Results: We propose family-triad-based logistic Bayesian Lasso (famLBL) for estimating effects of haplotypes on complex diseases using SNP data. By choosing appropriate prior distribution, effect sizes of unassociated haplotypes can be shrunk toward zero, allowing for more precise estimation of associated haplotypes, especially those that are rare, thereby achieving greater detection power. We evaluate famLBL using simulation to gauge its type I error and power. Compared with its population counterpart, LBL, highlights famLBL’s robustness property in the presence of population substructure. Further investigation by comparing famLBL with Family-Based Association Test (FBAT) reveals its advantage for detecting rare haplotype association.

Detecting Rare Associated Haplotypes from Independent Case, Control and Family Trio Data: Combined Logistic Bayesian Lasso

The Genome Wide Association Study (GWAS) has brought some successes regarding the genetic mechanism of disease development: by now, it has identified more than 5,000 SNPs associated with more than 200 common diseases. However, most detected SNPs from GWAS are of moderate and mini effect sizes, and they suffer from “missing heritability”, a problem where a large portion of expected genomic variability is unexplained by the observed genomic variants. A popular theory that explains missing heritability is the Common Disease Rare Variant Hypothesis (CDRV), which states that the genetic cause of the disease can be comprised of multiplicity of rare variants with high penetrance [Manolio et al., 2009]. The association between diseases and rare variants is usually difficult to be detected due to the large noise resulted from variants’ low frequencies, but the introduction of penalization methods such as Lasso makes it possible to identify such association. Moreover, the variants of interest don’t have to be single nucleotide variants. In fact, the haplotype variants are of more interesting side as the allele in close loci tend to act together. Several methods have been developed in recent years to reveal rare associated haplotypes. Biswas ’s Logistic Bayesian Lasso (LBL) [Biswas and Lin, 2012] works on independent case/control data and Wang’s family triad Logistic Bayesian Lasso (famLBL) [Wang and Lin, 2014] caters to family trio data. In real application, many data sets provide both case/control and family trio data, and focusing on only one type of data means abandoning valuable information. Here, we develop a new logistic Bayesian Lasso method (called combined logistic Bayesian Lasso, or cLBL) that can jointly analyze the two data types. Our simulation shows cLBL provides higher statistical power compared with LBL and famLBL. When applied to Framingham Heart Study (FHS), cLBL detects quite a few associated haplotypes that are otherwise insignificant under both LBL and famLBL.
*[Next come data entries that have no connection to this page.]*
Definition do_sweep : Cfg () :=
  expect T_NUMBER ≫= λ v,
  upd_server (upd_interval (λ i, mk_interval (int_tick i) (int_freshness i) (u16 (atoi v)) (int_savestate i))).
Definition do_save_size : Cfg () :=
  expect T_NUMBER ≫= λ v, upd_server (upd_config (set_save_size (atoi v))).
Definition do_save_interval : Cfg () :=
  expect T_NUMBER ≫= λ v,
  upd_server (upd_interval (λ i, mk_interval (int_tick i) (int_freshness i) (int_sweep i) (u16 (atoi v)))).
Definition do_nscaport : Cfg () :=
  expect T_NUMBER ≫= λ v, upd_server (upd_config (set_nsca_port (Z.land (atoi v) 0xffff))).
Definition do_log : Cfg () :=
  SERVER_STRING s_log_level ≫= λ _, SERVER_STRING s_log_facility.

Definition do_use : Cfg () :=
  NEXT ≫= λ '(t, v),
  match t with
  | T_TYPENAME => λ c, (Done (), mk_cfg (c_p c) (c_s c) (Some v) (c_default_win c))
  | T_WINDOWNAME => λ c, (Done (), mk_cfg (c_p c) (c_s c) (c_default_type c) (Some v))
  | _ => bail
  end.

(** *** Windows and types *)

Definition put_window (name : string) (w : window_t) (d : db_t) : db_t :=
  mk_db _ (states d) (counters d) (samples d) (rates d) (events d) (events_count d)
    (state_matches d) (counter_matches d) (sample_matches d) (rate_matches d)
    (types d) (<[name := w]> (windows d)) (anon_windows d).
Definition put_type (name : string) (t : type_t) (d : db_t) : db_t :=
  mk_db _ (states d) (counters d) (samples d) (rates d) (events d) (events_count d)
    (state_matches d) (counter_matches d) (sample_matches d) (rate_matches d)
    (<[name := t]> (types d)) (windows d) (anon_windows d).

(** The window is in the table before its time is known. *)
Definition do_window : Cfg () :=
  expect T_WINDOWNAME ≫= λ name,
  upd_server (upd_db (put_window name (mk_window (Some name) 0))) ≫= λ _,
  expect T_NUMBER ≫= λ v,
  upd_server (upd_db (put_window name (mk_window (Some name) (atoi v)))).

Definition type_severity (v : string) : option Z :=
  if streq v "warning" then Some WARNING else if streq v "critical" then Some CRITICAL
  else if streq v "unknown" then Some UNKNOWN else None.

(** Every write to the type is seen through the table. *)
Definition save_type (t : type_t) : Cfg type_t :=
  upd_server (upd_db (put_type (type_name t) t)) ≫= λ _, mret t.

Fixpoint type_body (fuel : nat) (ty : type_t) : Cfg type_t :=
  match fuel with
  | O => λ c, (Out, c)
  | S f =>
      NEXT ≫= λ '(t, v),
      match t with
      | T_CLOSE_BRACE => mret ty
      | T_FRESHNESS =>
          expect T_NUMBER ≫= λ v,
          save_type (mk_type (type_name ty) (u16 (atoi v)) (type_status ty) (type_summary ty)) ≫= type_body f
      | T_STRING =>
          match type_severity v with
          | Some sev =>
              save_type (mk_type (type_name ty) (type_freshness ty) sev (type_summary ty)) ≫= λ ty,
              expect T_STRING ≫= λ v,
              save_type (mk_type (type_name ty) (type_freshness ty) (type_status ty) (Some v)) ≫= type_body f
          | None => bail
          end
      | _ => bail
      end
  end.

Definition default_summary (fresh : Z) : string :=
  "No results received for more than " +:+
  (if 3600 <=? fresh then fmt_i (fresh / 3600) +:+ " hour" +:+ (if fresh <? 7200 then "" else "s")
   else if 60 <=? fresh then fmt_i (fresh / 60) +:+ " minute" +:+ (if fresh <? 120 then "" else "s")
   else fmt_i fresh +:+ " second" +:+ (if fresh =? 1 then "" else "s")).

Definition do_type (fuel : nat) : Cfg () :=
  expect T_TYPENAME ≫= λ name,
  save_type (mk_type name 300 WARNING None) ≫= λ ty,
  expect T_OPEN_BRACE ≫= λ _,
  type_body fuel ty ≫= λ ty,
  match type_summary ty with
  | Some _ => mret ()
  | None =>
      save_type (mk_type (type_name ty) (type_freshness ty) (type_status ty)
                   (Some (default_summary (type_freshness ty)))) ≫= λ _, mret ()
  end.

(** *** Entries and patterns *)

Definition compile_rule {T} (v : string) (target : T) : Cfg (rule T) :=
  match pcre_compile v with
  | inl re => mret (mk_rule re (pcre_study re) target)
  | inr _ => bail
  end.

Definition push_state_rule (r : rule type_t) (d : db_t) : db_t :=
  mk_db _ (states d) (counters d) (samples d) (rates d) (events d) (events_count d)
    (list_push (state_matches d) r) (counter_matches d) (sample_matches d) (rate_matches d)
    (types d) (windows d) (anon_windows d).
Definition push_counter_rule (r : rule window_t) (d : db_t) : db_t :=
  mk_db _ (states d) (counters d) (samples d) (rates d) (events d) (events_count d)
    (state_matches d) (list_push (counter_matches d) r) (sample_matches d) (rate_matches d)
    (types d) (windows d) (anon_windows d).
Definition push_sample_rule (r : rule window_t) (d : db_t) : db_t :=
  mk_db _ (states d) (counters d) (samples d) (rates d) (events d) (events_count d)
    (state_matches d) (counter_matches d) (list_push (sample_matches d) r) (rate_matches d)
    (types d) (windows d) (anon_windows d).
Definition push_rate_rule (r : rule window_t) (d : db_t) : db_t :=
  mk_db _ (states d) (counters d) (samples d) (rates d) (events d) (events_count d)
    (state_matches d) (counter_matches d) (sample_matches d) (list_push (rate_matches d) r)
    (types d) (windows d) (anon_windows d).
Definition push_anon_window (w : window_t) (d : db_t) : db_t :=
  mk_db _ (states d) (counters d) (samples d) (rates d) (events d) (events_count d)
    (state_matches d) (counter_matches d) (sample_matches d) (rate_matches d)
    (types d) (windows d) (list_push (anon_windows d) w).

Definition default_type : Cfg (option type_t) := λ c,
  (Done (c_default_type c ≫= λ n, types (srv_db (c_s c)) !! n), c).
Definition default_win : Cfg (option window_t) := λ c,
  (Done (c_default_win c ≫= λ n, windows (srv_db (c_s c)) !! n), c).

(** The type of a [state] directive and the token after it. *)
Definition state_target : Cfg (option type_t * (token * string)) :=
  NEXT ≫= λ '(t, v),
  match t with
  | T_TYPENAME => the_server ≫= λ s, NEXT ≫= λ tv, mret (types (srv_db s) !! v, tv)
  | _ => default_type ≫= λ ty, mret (ty, (t, v))
  end.

(** [now] is the value of [time_s()]. *)
Definition do_state (now : Z) : Cfg () :=
  state_target ≫= λ '(ty, (t, v)),
  match t, ty with
  | T_STRING, Some ty => upd_server (upd_db (put_state v (new_state now v ty)))
  | T_MATCH, Some ty => compile_rule v ty ≫= λ r, upd_server (upd_db (push_state_rule r))
  | _, _ => bail
  end.

(** The window of a [counter], [sample] or [rate] directive. *)
Definition window_target : Cfg (option window_t * (token * string)) :=
  NEXT ≫= λ '(t, v),
  match t with
  | T_WINDOWNAME => the_server ≫= λ s, NEXT ≫= λ tv, mret (windows (srv_db s) !! v, tv)
  | T_NUMBER =>
      let w := mk_window None (atoi v) in
      upd_server (upd_db (push_anon_window w)) ≫= λ _, NEXT ≫= λ tv, mret (Some w, tv)
  | _ => default_win ≫= λ w, mret (w, (t, v))
  end.

Definition do_counter : Cfg () :=
  window_target ≫= λ '(w, (t, v)),
  match t, w with
  | T_STRING, Some w => upd_server (upd_db (put_counter v (new_counter v w)))
  | T_MATCH, Some w => compile_rule v w ≫= λ r, upd_server (upd_db (push_counter_rule r))
  | _, _ => bail
  end.
Definition do_sample : Cfg () :=
  window_target ≫= λ '(w, (t, v)),
  match t, w with
  | T_STRING, Some w => upd_server (upd_db (put_sample v (new_sample v w)))
  | T_MATCH, Some w => compile_rule v w ≫= λ r, upd_server (upd_db (push_sample_rule r))
  | _, _ => bail
  end.
Definition do_rate : Cfg () :=
  window_target ≫= λ '(w, (t, v)),
  match t, w with
  | T_STRING, Some w => upd_server (upd_db (put_rate v (new_rate v w)))
  | T_MATCH, Some w => compile_rule v w ≫= λ r, upd_server (upd_db (push_rate_rule r))
  | _, _ => bail
  end.

(** *** The loop *)

Definition directive (fuel : nat) (now : Z) (t : token) : Cfg () :=
  match t with
  | T_LISTENER => SERVER_STRING s_listener
  | T_CONTROLLER => SERVER_STRING s_controller
  | T_BROADCAST => SERVER_STRING s_broadcast
  | T_USER => SERVER_STRING s_runas_user
  | T_GROUP => SERVER_STRING s_runas_group
  | T_PIDFILE => SERVER_STRING s_pidfile
  | T_SAVEFILE => SERVER_STRING s_savefile
  | T_KEYSFILE => SERVER_STRING s_keysfile
  | T_BEACON => SERVER_STRING s_beacon
  | T_DUMPFILES => mret ()
  | T_GRACE_PERIOD => do_grace_period
  | T_MAXEVENTS => do_maxevents
  | T_SWEEP => do_sweep
  | T_SAVE_SIZE => do_save_size
  | T_SAVE_INTERVAL => do_save_interval
  | T_NSCAPORT => do_nscaport
  | T_LOG => do_log
  | T_USE => do_use
  | T_WINDOW => do_window
  | T_TYPE => do_type fuel
  | T_STATE => do_state now
  | T_COUNTER => do_counter
  | T_SAMPLE => do_sample
  | T_RATE => do_rate
  | _ => bail
  end.

Fixpoint directives (fuel : nat) (now : Z) : Cfg () :=
  match fuel with
  | O => λ c, (Out, c)
  | S f =>
      lex_m ≫= λ r,
      match r with
      | None => mret ()
      | Some (t, _) => directive f now t ≫= λ _, directives f now
      end
  end.

(** The tables and lists start empty; [events_count] keeps its value. *)
Definition init_db (d : db_t) : db_t :=
  mk_db _ ∅ ∅ ∅ ∅ [] (events_count d) [] [] [] [] ∅ ∅ [].
Definition parser_init (io : string) : parser_t :=
  mk_parser io false 0 T_NONE EmptyString EmptyString.

(** [file] is the content of the file at the path, [None] when it cannot be
    opened.  The answer is the return code, or [None] when the loop is still
    going after [fuel] rounds; the server is as it is left. *)
Definition configure (fuel : nat) (now : Z) (file : option string) (s : server_t) : option Z * server_t :=
  let s := upd_db init_db s in
  match file with
  | None => (Some (-1), s)
  | Some io =>
      match directives fuel now (mk_cfg (parser_init io) s None None) with
      | (Done _, c) => (Some (if p_eof (c_p c) then 0 else 1), c_s c)
      | (Bail, c) => (Some 1, c_s c)
      | (Out, c) => (None, c_s c)
      end
  end.
End configure.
Analysing Rare Variants Using Families in Large Whole Genome Sequencing Data

Advances in genomics have led a substantial increase in the availability of whole genome sequencing data, which allows us to identify rare variants associated with complex traits and potentially seek for an alternative explanation of “missing heritability”. Many statistical methods for analysing rare variant association have been developed, but these statistical methods have mainly focused on weighting rare variants using genome annotation. In this talk, I will discuss the ways in which traditional linkage information from family data can help in prioritizing rare variants, which is independent from genome annotation. I will use both simulations and real whole genome sequencing data to illustrate that family data can improve statistical power to detect rare variant associations.